[Saved entries]
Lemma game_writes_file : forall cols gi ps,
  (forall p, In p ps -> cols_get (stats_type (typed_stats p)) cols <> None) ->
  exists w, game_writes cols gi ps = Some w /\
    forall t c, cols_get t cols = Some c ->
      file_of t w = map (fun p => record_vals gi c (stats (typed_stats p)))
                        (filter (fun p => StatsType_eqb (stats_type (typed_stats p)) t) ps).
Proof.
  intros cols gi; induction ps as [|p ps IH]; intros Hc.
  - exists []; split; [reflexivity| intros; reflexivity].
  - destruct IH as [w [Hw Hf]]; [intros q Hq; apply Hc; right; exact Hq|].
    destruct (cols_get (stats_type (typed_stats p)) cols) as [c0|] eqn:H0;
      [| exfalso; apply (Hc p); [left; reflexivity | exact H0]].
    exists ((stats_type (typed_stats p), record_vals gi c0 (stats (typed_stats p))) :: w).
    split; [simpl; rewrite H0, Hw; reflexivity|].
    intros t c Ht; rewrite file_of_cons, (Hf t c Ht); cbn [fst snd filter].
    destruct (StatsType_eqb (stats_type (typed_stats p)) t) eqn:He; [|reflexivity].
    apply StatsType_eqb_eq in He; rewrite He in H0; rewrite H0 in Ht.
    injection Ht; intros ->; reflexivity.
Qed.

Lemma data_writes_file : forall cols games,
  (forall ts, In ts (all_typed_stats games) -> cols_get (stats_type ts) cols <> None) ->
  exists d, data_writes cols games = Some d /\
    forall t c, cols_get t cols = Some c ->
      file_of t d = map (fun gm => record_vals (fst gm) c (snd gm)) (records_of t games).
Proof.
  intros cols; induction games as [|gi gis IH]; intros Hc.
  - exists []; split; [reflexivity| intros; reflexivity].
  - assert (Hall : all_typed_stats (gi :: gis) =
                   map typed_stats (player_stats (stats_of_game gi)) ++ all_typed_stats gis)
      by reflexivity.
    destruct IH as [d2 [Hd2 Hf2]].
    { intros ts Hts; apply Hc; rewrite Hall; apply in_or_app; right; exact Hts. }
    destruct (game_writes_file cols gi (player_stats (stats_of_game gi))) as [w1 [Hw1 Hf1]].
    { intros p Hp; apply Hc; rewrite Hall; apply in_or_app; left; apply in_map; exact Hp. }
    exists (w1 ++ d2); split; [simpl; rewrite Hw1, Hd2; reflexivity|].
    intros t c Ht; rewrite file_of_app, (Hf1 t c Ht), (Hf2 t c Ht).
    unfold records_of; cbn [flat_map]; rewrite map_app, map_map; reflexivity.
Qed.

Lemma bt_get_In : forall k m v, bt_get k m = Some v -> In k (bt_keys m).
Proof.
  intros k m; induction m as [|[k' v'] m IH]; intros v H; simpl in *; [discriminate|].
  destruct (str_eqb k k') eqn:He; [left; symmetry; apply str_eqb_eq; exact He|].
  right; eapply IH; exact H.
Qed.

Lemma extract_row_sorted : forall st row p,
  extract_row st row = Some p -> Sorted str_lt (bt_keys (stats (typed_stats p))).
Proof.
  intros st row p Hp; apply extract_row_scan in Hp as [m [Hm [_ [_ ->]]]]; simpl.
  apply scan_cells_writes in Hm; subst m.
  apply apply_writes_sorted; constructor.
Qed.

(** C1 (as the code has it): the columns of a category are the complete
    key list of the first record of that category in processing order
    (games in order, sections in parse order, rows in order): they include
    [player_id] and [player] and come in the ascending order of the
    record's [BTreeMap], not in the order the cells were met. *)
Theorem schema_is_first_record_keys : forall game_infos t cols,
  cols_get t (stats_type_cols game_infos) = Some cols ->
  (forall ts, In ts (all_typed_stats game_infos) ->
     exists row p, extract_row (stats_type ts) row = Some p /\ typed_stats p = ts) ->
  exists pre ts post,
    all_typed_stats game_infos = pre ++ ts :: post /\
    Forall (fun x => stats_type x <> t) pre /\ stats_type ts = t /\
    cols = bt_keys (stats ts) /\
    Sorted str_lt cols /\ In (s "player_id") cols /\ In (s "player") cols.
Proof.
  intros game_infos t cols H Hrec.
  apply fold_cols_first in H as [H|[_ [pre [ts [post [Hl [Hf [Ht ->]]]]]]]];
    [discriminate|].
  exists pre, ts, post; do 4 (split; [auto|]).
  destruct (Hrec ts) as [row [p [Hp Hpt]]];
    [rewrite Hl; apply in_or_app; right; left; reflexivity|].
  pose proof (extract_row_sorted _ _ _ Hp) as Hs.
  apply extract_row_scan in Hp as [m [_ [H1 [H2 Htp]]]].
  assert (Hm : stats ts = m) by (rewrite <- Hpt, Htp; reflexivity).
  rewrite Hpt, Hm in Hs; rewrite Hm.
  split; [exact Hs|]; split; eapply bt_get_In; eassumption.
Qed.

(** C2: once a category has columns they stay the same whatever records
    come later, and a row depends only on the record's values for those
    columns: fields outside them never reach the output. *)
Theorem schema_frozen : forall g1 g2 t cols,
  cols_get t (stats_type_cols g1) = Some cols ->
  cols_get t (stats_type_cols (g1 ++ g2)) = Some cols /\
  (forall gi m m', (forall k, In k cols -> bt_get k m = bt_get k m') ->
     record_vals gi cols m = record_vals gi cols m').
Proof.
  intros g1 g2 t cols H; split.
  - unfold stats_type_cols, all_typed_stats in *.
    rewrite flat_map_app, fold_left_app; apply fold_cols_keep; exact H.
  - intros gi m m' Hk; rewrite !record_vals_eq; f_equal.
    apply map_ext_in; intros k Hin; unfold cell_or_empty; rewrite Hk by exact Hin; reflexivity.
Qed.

**WHAT TO DO:**
Write the data from above out again, exactly.

**RESPONSE TO THIS TASK:**
Lemma game_writes_file : forall cols gi ps,
  (forall p, In p ps -> cols_get (stats_type (typed_stats p)) cols <> None) ->
  exists w, game_writes cols gi ps = Some w /\
    forall t c, cols_get t cols = Some c ->
      file_of t w = map (fun p => record_vals gi c (stats (typed_stats p)))
                        (filter (fun p => StatsType_eqb (stats_type (typed_stats p)) t) ps).
Proof.
  intros cols gi; induction ps as [|p ps IH]; intros Hc.
  - exists []; split; [reflexivity| intros; reflexivity].
  - destruct IH as [w [Hw Hf]]; [intros q Hq; apply Hc; right; exact Hq|].
    destruct (cols_get (stats_type (typed_stats p)) cols) as [c0|] eqn:H0;
      [| exfalso; apply (Hc p); [left; reflexivity | exact H0]].
    exists ((stats_type (typed_stats p), record_vals gi c0 (stats (typed_stats p))) :: w).
    split; [simpl; rewrite H0, Hw; reflexivity|].
    intros t c Ht; rewrite file_of_cons, (Hf t c Ht); cbn [fst snd filter].
    destruct (StatsType_eqb (stats_type (typed_stats p)) t) eqn:He; [|reflexivity].
    apply StatsType_eqb_eq in He; rewrite He in H0; rewrite H0 in Ht.
    injection Ht; intros ->; reflexivity.
Qed.

Lemma data_writes_file : forall cols games,
  (forall ts, In ts (all_typed_stats games) -> cols_get (stats_type ts) cols <> None) ->
  exists d, data_writes cols games = Some d /\
    forall t c, cols_get t cols = Some c ->
      file_of t d = map (fun gm => record_vals (fst gm) c (snd gm)) (records_of t games).
Proof.
  intros cols; induction games as [|gi gis IH]; intros Hc.
  - exists []; split; [reflexivity| intros; reflexivity].
  - assert (Hall : all_typed_stats (gi :: gis) =
                   map typed_stats (player_stats (stats_of_game gi)) ++ all_typed_stats gis)
      by reflexivity.
    destruct IH as [d2 [Hd2 Hf2]].
    { intros ts Hts; apply Hc; rewrite Hall; apply in_or_app; right; exact Hts. }
    destruct (game_writes_file cols gi (player_stats (stats_of_game gi))) as [w1 [Hw1 Hf1]].
    { intros p Hp; apply Hc; rewrite Hall; apply in_or_app; left; apply in_map; exact Hp. }
    exists (w1 ++ d2); split; [simpl; rewrite Hw1, Hd2; reflexivity|].
    intros t c Ht; rewrite file_of_app, (Hf1 t c Ht), (Hf2 t c Ht).
    unfold records_of; cbn [flat_map]; rewrite map_app, map_map; reflexivity.
Qed.

Lemma bt_get_In : forall k m v, bt_get k m = Some v -> In k (bt_keys m).
Proof.
  intros k m; induction m as [|[k' v'] m IH]; intros v H; simpl in *; [discriminate|].
  destruct (str_eqb k k') eqn:He; [left; symmetry; apply str_eqb_eq; exact He|].
  right; eapply IH; exact H.
Qed.

Lemma extract_row_sorted : forall st row p,
  extract_row st row = Some p -> Sorted str_lt (bt_keys (stats (typed_stats p))).
Proof.
  intros st row p Hp; apply extract_row_scan in Hp as [m [Hm [_ [_ ->]]]]; simpl.
  apply scan_cells_writes in Hm; subst m.
  apply apply_writes_sorted; constructor.
Qed.

(** C1 (as the code has it): the columns of a category are the complete
    key list of the first record of that category in processing order
    (games in order, sections in parse order, rows in order): they include
    [player_id] and [player] and come in the ascending order of the
    record's [BTreeMap], not in the order the cells were met. *)
Theorem schema_is_first_record_keys : forall game_infos t cols,
  cols_get t (stats_type_cols game_infos) = Some cols ->
  (forall ts, In ts (all_typed_stats game_infos) ->
     exists row p, extract_row (stats_type ts) row = Some p /\ typed_stats p = ts) ->
  exists pre ts post,
    all_typed_stats game_infos = pre ++ ts :: post /\
    Forall (fun x => stats_type x <> t) pre /\ stats_type ts = t /\
    cols = bt_keys (stats ts) /\
    Sorted str_lt cols /\ In (s "player_id") cols /\ In (s "player") cols.
Proof.
  intros game_infos t cols H Hrec.
  apply fold_cols_first in H as [H|[_ [pre [ts [post [Hl [Hf [Ht ->]]]]]]]];
    [discriminate|].
  exists pre, ts, post; do 4 (split; [auto|]).
  destruct (Hrec ts) as [row [p [Hp Hpt]]];
    [rewrite Hl; apply in_or_app; right; left; reflexivity|].
  pose proof (extract_row_sorted _ _ _ Hp) as Hs.
  apply extract_row_scan in Hp as [m [_ [H1 [H2 Htp]]]].
  assert (Hm : stats ts = m) by (rewrite <- Hpt, Htp; reflexivity).
  rewrite Hpt, Hm in Hs; rewrite Hm.
  split; [exact Hs|]; split; eapply bt_get_In; eassumption.
Qed.

(** C2: once a category has columns they stay the same whatever records
    come later, and a row depends only on the record's values for those
    columns: fields outside them never reach the output. *)
Theorem schema_frozen : forall g1 g2 t cols,
  cols_get t (stats_type_cols g1) = Some cols ->
  cols_get t (stats_type_cols (g1 ++ g2)) = Some cols /\
  (forall gi m m', (forall k, In k cols -> bt_get k m = bt_get k m') ->
     record_vals gi cols m = record_vals gi cols m').
Proof.
  intros g1 g2 t cols H; split.
  - unfold stats_type_cols, all_typed_stats in *.
    rewrite flat_map_app, fold_left_app; apply fold_cols_keep; exact H.
  - intros gi m m' Hk; rewrite !record_vals_eq; f_equal.
    apply map_ext_in; intros k Hin; unfold cell_or_empty; rewrite Hk by exact Hin; reflexivity.
Qed.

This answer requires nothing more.